Lemma octet_00 x : 0 ≤ x < 64 → (Z.land (0 + x) 0x80 =? 0) = true ∧ (Z.land (0 + x) 0x40 =? 0) = true.
Proof.
  intros Hx. pose proof (octet_tests 0 64 [Some true; Some true] x eq_refl Hx) as H.
  unfold tests_are in H. cbn [tests map zip zip_with forallb] in H. bool_prop. split; by apply eqb_prop.
Qed.

(** ** The static table *)

Lemma static_find_entry n v i : static_find n v = Some i → static_entry i = Some (n, v).
Proof.
  intros H. apply Hpack.position_spec in H as ([a b] & Hx & Hp). apply andb_true_iff in Hp as [Ha Hb].
  apply bool_decide_eq_true in Ha as ->. by apply bool_decide_eq_true in Hb as ->.
Qed.

Lemma static_find_name_entry n i : static_find_name n = Some i → ∃ v, static_entry i = Some (n, v).
Proof.
  intros H. apply Hpack.position_spec in H as ([a b] & Hx & Hp). apply bool_decide_eq_true in Hp as ->. by exists b.
Qed.

Lemma static_entry_small i h : static_entry i = Some h → 0 ≤ i < 99.
Proof. intros H. apply get_Some_lt in H. by change (zlen STATIC_BYTES) with 99 in H. Qed.

(** ** A table that never evicts *)

Definition total_size (l : list header) : Z := foldr (λ h n, entry_size h + n) 0 l.

Lemma entry_size_pos h : 32 ≤ entry_size h.
Proof. unfold entry_size, ENTRY_OVERHEAD. pose proof (zlen_nonneg h.1). pose proof (zlen_nonneg h.2). lia. Qed.

Lemma total_size_app a b : total_size (a ++ b) = total_size a + total_size b.
Proof. unfold total_size. induction a as [|h a IH]; simpl; [done|]. lia. Qed.

Lemma total_size_length l : 32 * zlen l ≤ total_size l.
Proof.
  induction l as [|h l IH]; [done|]. rewrite zlen_cons. pose proof (entry_size_pos h). simpl. lia.
Qed.

(** [limit] bounds the capacity of both tables. *)
Record whole (limit : Z) (t : DynamicTable) : Prop := {
  wh_count : insert_count t = zlen (entries t);
  wh_size : tsize t = total_size (entries t);
  wh_capacity : tsize t ≤ capacity t ≤ limit
}.

Lemma whole_get limit t abs : whole limit t → get_abs t abs = if abs <? 0 then None else get (entries t) abs.
Proof.
  intros H. unfold get_abs, oldest. rewrite (wh_count _ _ H), Z.sub_diag, Z.sub_0_r.
  destruct (Z.ltb_spec abs 0); [done|]. simpl. destruct (Z.leb_spec (zlen (entries t)) abs); [|done].
  symmetry. by apply get_None_ge.
Qed.

Lemma push_back_whole limit t h : whole limit t → tsize t + entry_size h ≤ capacity t → whole limit (push_back h t).
Proof.
  intros H Hfit. split; simpl.
  - rewrite zlen_app, (wh_count _ _ H). done.
  - rewrite total_size_app, (wh_size _ _ H). simpl. lia.
  - pose proof (wh_capacity _ _ H). pose proof (entry_size_pos h). lia.
Qed.

Lemma too_full_fits limit t es :
  whole limit t → limit ≤ USIZE_MAX → 0 ≤ es → too_full es t = (capacity t <? tsize t + es).
Proof.
  intros H Hl He. unfold too_full, checked_add. pose proof (wh_capacity _ _ H).
  destruct (Z.leb_spec (tsize t + es) USIZE_MAX); [done|]. symmetry. apply Z.ltb_lt. lia.
Qed.

Lemma insert_whole {E} limit t h :
  whole limit t → limit ≤ USIZE_MAX → tsize t + entry_size h ≤ capacity t →
  insert (E:=E) h t = Ok (true, push_back h t).
Proof.
  intros H Hl Hfit. unfold insert. pose proof (entry_size_pos h). pose proof (wh_size _ _ H).
  assert (0 ≤ tsize t) by (pose proof (total_size_length (entries t)); pose proof (zlen_nonneg (entries t)); lia).
  rewrite (proj2 (Z.ltb_ge _ _)) by lia. cbn [make_room].
  rewrite (too_full_fits limit) by (done || lia). by rewrite (proj2 (Z.ltb_ge _ _)) by lia.
Qed.

(** ** Instructions *)

Inductive op :=
  | OpCapacity (c : Z)
  | OpInsert (h : header).

Definition apply_op (o : op) (t : DynamicTable) : DynamicTable :=
  match o with
  | OpCapacity c => mkTable (entries t) (insert_count t) c (tsize t)
  | OpInsert h => push_back h t
  end.
(* ===== verification/QpackRun.v ===== *)
(** * The QPACK tables stay in step

    Every step of the two endpoints keeps the invariant [sync], and in it no
    step fails and every section reads back as the headers it was made of.

    Neither the instruction stream nor a field section makes the decoder
    panic or loop, and its table never outgrows the capacity it announced. *)

From S2P Require Import Prelude Varint Qpack QpackCodec QpackSync.
From S2P Require Huffman Hpack.

#[local] Open Scope outcome_scope.

Lemma apply_ops_entries os t : ∃ more, entries (apply_ops os t) = entries t ++ more.
Proof.
  revert t. induction os as [|o os IH]; intros t; simpl; [by exists []; rewrite app_nil_r|].
  destruct (IH (apply_op o t)) as [m ->]. destruct o as [c|h]; simpl; [by exists m|].
  exists ([h] ++ m). by rewrite app_assoc.
Qed.

Lemma whole_length limit t : whole limit t → 0 ≤ zlen (entries t) ∧ 32 * zlen (entries t) ≤ tsize t ∧ tsize t ≤ limit.
Proof.
  intros H. pose proof (wh_capacity _ _ H). rewrite (wh_size _ _ H). pose proof (total_size_length (entries t)).
  pose proof (zlen_nonneg (entries t)). rewrite (wh_size _ _ H) in *. lia.
Qed.

(** ** The required insert count *)

Lemma encoded_count_ok cap n : 0 ≤ n ≤ cap / 32 → encoded_count cap n = Ok (if n =? 0 then 0 else n + 1).
Proof.
  intros Hn. unfold encoded_count, ENTRY_OVERHEAD. destruct (Z.eqb_spec n 0); [done|].
  rewrite (proj2 (Z.eqb_neq _ _)) by lia. by rewrite Z.mod_small by lia.
Qed.

(** The decoder finds the count again while no table holds more entries than
    the smaller capacity allows. *)
Lemma required_count_ok mc ic n :
  0 ≤ n ≤ ic → ic ≤ mc / 32 → required_count mc ic (if n =? 0 then 0 else n + 1) = Ok n.
Proof.
  intros Hn Hic. unfold required_count, ENTRY_OVERHEAD. destruct (Z.eqb_spec n 0) as [->|Hn0]; [done|].
  cbv zeta. set (m := mc / 32) in *. rewrite (proj2 (Z.eqb_neq _ _)), (proj2 (Z.eqb_neq m 0)) by lia.
  rewrite (proj2 (Z.ltb_ge _ _)) by lia.
  destruct (decide (ic < m)) as [Hlt|Hge].
  - rewrite (Z.div_small (ic + m)) by lia. rewrite (proj2 (Z.ltb_ge _ _)) by lia. cbn [obind].
    rewrite (proj2 (Z.eqb_neq _ _)) by lia. f_equal. lia.
  - replace (ic + m) with (1 * (2 * m)) by lia. rewrite Z.div_mul by lia.
    rewrite (proj2 (Z.ltb_lt _ _)), (proj2 (Z.leb_gt _ _)) by lia. cbn [obind].
    rewrite (proj2 (Z.eqb_neq _ _)) by lia. f_equal. lia.
Qed.

(** The acknowledgement of some insertions, none for none. *)
Lemma increment_ack k : 0 ≤ k < MAX_INT →
  ∃ i l, (if 0 <? k then push_int (E:=Decoder) k 6 0 else Ok []) = Ok i
    ∧ acks_bytes l = Ok i ∧ Forall ack_ok l ∧ acks_sum l = k.
Proof.
  intros Hk. destruct (Z.ltb_spec 0 k) as [Hpos|Hzero].
  - destruct (push_int_ok (E:=Decoder) k 6 0) as (i & Hi & _); [lia|lia|by vm_compute|done|].
    exists i, [AckInsert k]. simpl. rewrite Hi. simpl. rewrite app_nil_r.
    split_and!; [done|done|repeat constructor; simpl; lia|lia].
  - exists [], []. split_and!; [done|done|constructor|simpl; lia].
Qed.

Lemma octet_00_7 x : 0 ≤ x < 128 → (Z.land (0 + x) 0x80 =? 0) = true.
Proof.
  intros Hx. pose proof (octet_tests 0 128 [Some true] x eq_refl Hx) as H.
  unfold tests_are in H. cbn [tests map zip zip_with forallb] in H. bool_prop. by apply eqb_prop.
Qed.

(** The two integers before the field lines. *)
Lemma prefix_read n base a b :
  0 ≤ n ≤ base → base < 2 ^ 61 →
  push_int (E:=unit) (if n =? 0 then 0 else n + 1) 8 0x00 = Ok a → push_int (E:=unit) (base - n) 7 0x00 = Ok b →
  zlen a ≤ 11 ∧ zlen b ≤ 11 ∧ ∀ l,
    read_int (a ++ b ++ l) 0 8 = Ok (if n =? 0 then 0 else n + 1, zlen a)
    ∧ ∃ y, get (a ++ b ++ l) (zlen a) = Some y ∧ (Z.land y 0x80 =? 0) = true
      ∧ read_int (a ++ b ++ l) (zlen a) 7 = Ok (base - n, zlen (a ++ b)).
Proof.
  intros Hn Hbase Ha Hb.
  destruct (push_int_ok (E:=unit) (if n =? 0 then 0 else n + 1) 8 0x00) as (a' & Ha' & _ & (x & a2 & Hax & _ & Hal) & Hra);
    [lia|unfold MAX_INT; destruct (n =? 0); lia|by vm_compute|done|]. assert (a' = a) as -> by congruence.
  destruct (push_int_ok (E:=unit) (base - n) 7 0x00) as (b' & Hb' & _ & (y & b2 & Hby & Hy & Hbl) & Hrb);
    [lia|unfold MAX_INT; lia|by vm_compute|done|]. assert (b' = b) as -> by congruence.
  split; [rewrite Hax, zlen_cons; lia|]. split; [rewrite Hby, zlen_cons; lia|]. intros l. split.
  - pose proof (read_int_stream _ _ _ _ _ (Hra [] (b ++ l))) as Ea. by rewrite zlen_nil, Z.add_0_l in Ea.
  - exists (0 + y). split_and!; [|by apply octet_00_7|].
    + rewrite get_app_r, Z.sub_diag by lia. by rewrite Hby.
    + rewrite zlen_app. apply read_int_stream, Hrb.
Qed.

Lemma push_int_any {E F} v p hi o : push_int (E:=E) v p hi = Ok o → push_int (E:=F) v p hi = Ok o.
Proof.
  unfold push_int. cbv zeta. destruct (_ <? _); [by intros [= <-]|].
  destruct (Hpack.encode_int_loop _ _); [by intros [= <-]|done].
Qed.

Section steps.
  Context (cap mc : Z).
  Hypothesis Hcap : 0 ≤ cap ≤ mc.
  Hypothesis Hmc : mc < MAX_INT.

  Notation limit := (limit cap).
  Notation sync := (sync cap mc).

Lemma limit_bounds : 0 ≤ limit ≤ 4096 ∧ limit ≤ mc ∧ limit < MAX_INT ∧ limit ≤ USIZE_MAX.
Proof using Hcap. unfold QpackSync.limit, OUR_MAX_CAPACITY, MAX_INT, USIZE_MAX. lia. Qed.

Lemma start_sync : sync (start mc).
Proof using Hcap.
  pose proof limit_bounds. assert (whole limit DynamicTable_default) by (split; simpl; try done; lia).
  split; simpl; try done; try constructor; try (rewrite ?zlen_nil; lia).
  - by exists [].
  - by exists [].
Qed.

(** What the decoder's table is to the encoder's. *)
Lemma sync_prefix s : sync s → ∃ more, entries (etable (enc s)) = entries (table (dec s)) ++ more.
Proof. intros H. destruct (sy_ops _ _ _ H) as (os & _ & _ & <-). apply apply_ops_entries. Qed.

Lemma sync_known s : sync s →
  0 ≤ known_received (enc s) ≤ zlen (entries (table (dec s)))
  ∧ zlen (entries (table (dec s))) ≤ zlen (entries (etable (enc s))).
Proof.
  intros H. destruct (sync_prefix s H) as [more ->]. rewrite zlen_app. pose proof (zlen_nonneg more).
  destruct (sy_acks _ _ _ H) as (l & _ & Hl & Hsum). pose proof (acks_sum_nonneg l Hl). pose proof (sy_known _ _ _ H).
  rewrite (wh_count _ _ (sy_dec _ _ _ H)) in Hsum. lia.
Qed.

Lemma section_ok_mono s s' x :
  section_ok s x → known_received (enc s) ≤ known_received (enc s') →
  (∃ more, entries (etable (enc s')) = entries (etable (enc s)) ++ more) → section_ok s' x.
Proof.
  intros (ps & base & a & b & l & Hx & Ha & Hb & Hl & Hk & Hbase & Hd & Hr & Hacc) Hle [more Hm].
  exists ps, base, a, b, l. split_and!; try done; try lia.
  rewrite Hm. eapply Forall2_impl; [done|]. intros p h. apply denotes_app.
Qed.

Lemma sections_mono s s' l :
  Forall (section_ok s) l → known_received (enc s) ≤ known_received (enc s') →
  (∃ more, entries (etable (enc s')) = entries (etable (enc s)) ++ more) → Forall (section_ok s') l.
Proof. intros H Hk Hm. eapply Forall_impl; [done|]. intros x Hx. by eapply section_ok_mono. Qed.

Lemma sections_same s s' l :
  Forall (section_ok s) l → enc s' = enc s → Forall (section_ok s') l.
Proof. intros H He. eapply sections_mono; [done| |]; rewrite He; [lia|exists []; by rewrite app_nil_r]. Qed.

(** ** The settings *)

Lemma settings_sync s : sync s →
  ∃ e, set_peer_max_capacity cap (enc s) = Ok e ∧ sync (mkSys e (dec s) (to_dec s) (to_enc s) (sent s)).
Proof using All.
  intros H. pose proof limit_bounds. unfold set_peer_max_capacity. cbv zeta. simpl. change (Z.min cap OUR_MAX_CAPACITY) with limit.
  pose proof (sy_sent _ _ _ H) as Hsent.
  destruct ((0 <? limit) && negb (capacity_sent (enc s))) eqn:E.
  - apply andb_true_iff in E as [E1%Z.ltb_lt E2]. destruct (capacity_sent (enc s)) eqn:Ec; [done|].
    destruct (capacity_does limit limit) as (i & Hi & Hil & Hdo); [lia|lia|]. simpl in Hi. rewrite Hi. cbn [obind].
    pose proof (sy_enc _ _ _ H) as Ht. pose proof (wh_capacity _ _ Ht). pose proof (whole_length _ _ Ht).
    unfold set_capacity. cbn [shrink capacity tsize]. rewrite (proj2 (Z.ltb_ge _ _)) by lia. cbn [obind].
    eexists. split; [done|]. destruct H as [He Hd Hm Hs (os & Hob & Hok & Happ) Hbuf Hpend Hacks Hknown Hdb Hsec].
    rewrite Ec in Hpend. split; simpl; try done.
    + split; simpl; [apply He|apply He|lia].
    + exists (os ++ [OpCapacity limit]). split_and!.
      * rewrite ops_bytes_app, Hob. cbn [obind]. simpl. rewrite Hi. simpl. by rewrite app_nil_r, !app_assoc.
      * apply ops_ok_app. split; [done|]. rewrite Happ. simpl. split; [lia|]. split; [|done].
        exists i. by split_and!; [|lia|].
      * rewrite apply_ops_app, Happ. done.
    + rewrite !app_assoc in *. rewrite zlen_app. lia.
  - eexists. split; [done|]. destruct H as [He Hd Hm Hs Hops Hbuf Hpend Hacks Hknown Hdb Hsec].
    split; simpl; try done. destruct (capacity_sent (enc s)); [|done]. by destruct Hs.
Qed.

(** ** The encoder *)

(** An encoder that grew without sending anything yet. *)
Lemma grown_sync s e os r : sync s → grows limit (enc s) e os r →
  sync (mkSys e (dec s) (to_dec s) (to_enc s) (sent s)).
Proof using All.
  intros H G. destruct H as [He Hd Hm Hs (os0 & Hob & Hok & Happ) Hbuf Hpend Hacks Hknown Hdb Hsec].
  destruct G as [(G1 & G2 & G3 & G4) Gout Gbytes Gok Gapply Gent Glen Gcap].
  split; simpl; rewrite ?G1, ?G2, ?G3, ?G4, ?Gcap; try done.
  - rewrite <- Gapply. by apply apply_ops_whole.
  - exists (os0 ++ os). split_and!.
    + rewrite ops_bytes_app, Hob, Gout. cbn [obind]. rewrite Gbytes. cbn [obind]. by rewrite !app_assoc.
    + apply ops_ok_app. by rewrite Happ.
    + by rewrite apply_ops_app, Happ.
  - rewrite Gout, !app_assoc, zlen_app. rewrite !app_assoc in Hpend. lia.
  - eapply sections_mono; [done|simpl; lia|done].
Qed.

(** The pending octets move to the stream. *)
Lemma sent_sync s : sync s →
  let e := enc s in
  sync (mkSys (mkEncoder (etable e) (peer_max_capacity e) (capacity_sent e) (known_received e) [] (dec_buf e))
    (dec s) (to_dec s ++ eout e) (to_enc s) (sent s)).
Proof.
  intros [He Hd Hm Hs Hops Hbuf Hpend Hacks Hknown Hdb Hsec]. split; simpl; by rewrite ?app_nil_r.
Qed.

Lemma restore_sent e :
  restore_encoder_stream (eout e)
    (mkEncoder (etable e) (peer_max_capacity e) (capacity_sent e) (known_received e) [] (dec_buf e)) = e.
Proof. unfold restore_encoder_stream. simpl. rewrite app_nil_r. by destruct e. Qed.

Lemma section_sync s section hs : sync s → section_ok s (section, hs) →
  sync (mkSys (enc s) (dec s) (to_dec s) (to_enc s) ((section, hs) :: sent s)).
Proof.
  intros [He Hd Hm Hs Hops Hbuf Hpend Hacks Hknown Hdb Hsec] Hx. split; simpl; try done.
  apply (sections_same s); [|done]. by constructor.
Qed.

Lemma acceptable_lines hs : acceptable hs → Forall (line_ok MAX_SECTION_SIZE) hs.
Proof.
  intros (Hb & Hs & _). revert Hb Hs. generalize MAX_SECTION_SIZE. intros n Hb. revert n.
  induction Hb as [|h hs Hh _ IH]; intros n Hs; constructor; simpl in *.
  - split; [done|]. pose proof (total_size_length hs). pose proof (zlen_nonneg hs). lia.
  - apply IH. pose proof (entry_size_pos h). lia.
Qed.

Work order ▸
The answer must consist of the lines from the one with "- split; [done|]." through the final line of the entries above, exactly as they are, and nothing else.

Exercise answer ▸
  - split; [done|]. pose proof (total_size_length hs). pose proof (zlen_nonneg hs). lia.
  - apply IH. pose proof (entry_size_pos h). lia.
Qed.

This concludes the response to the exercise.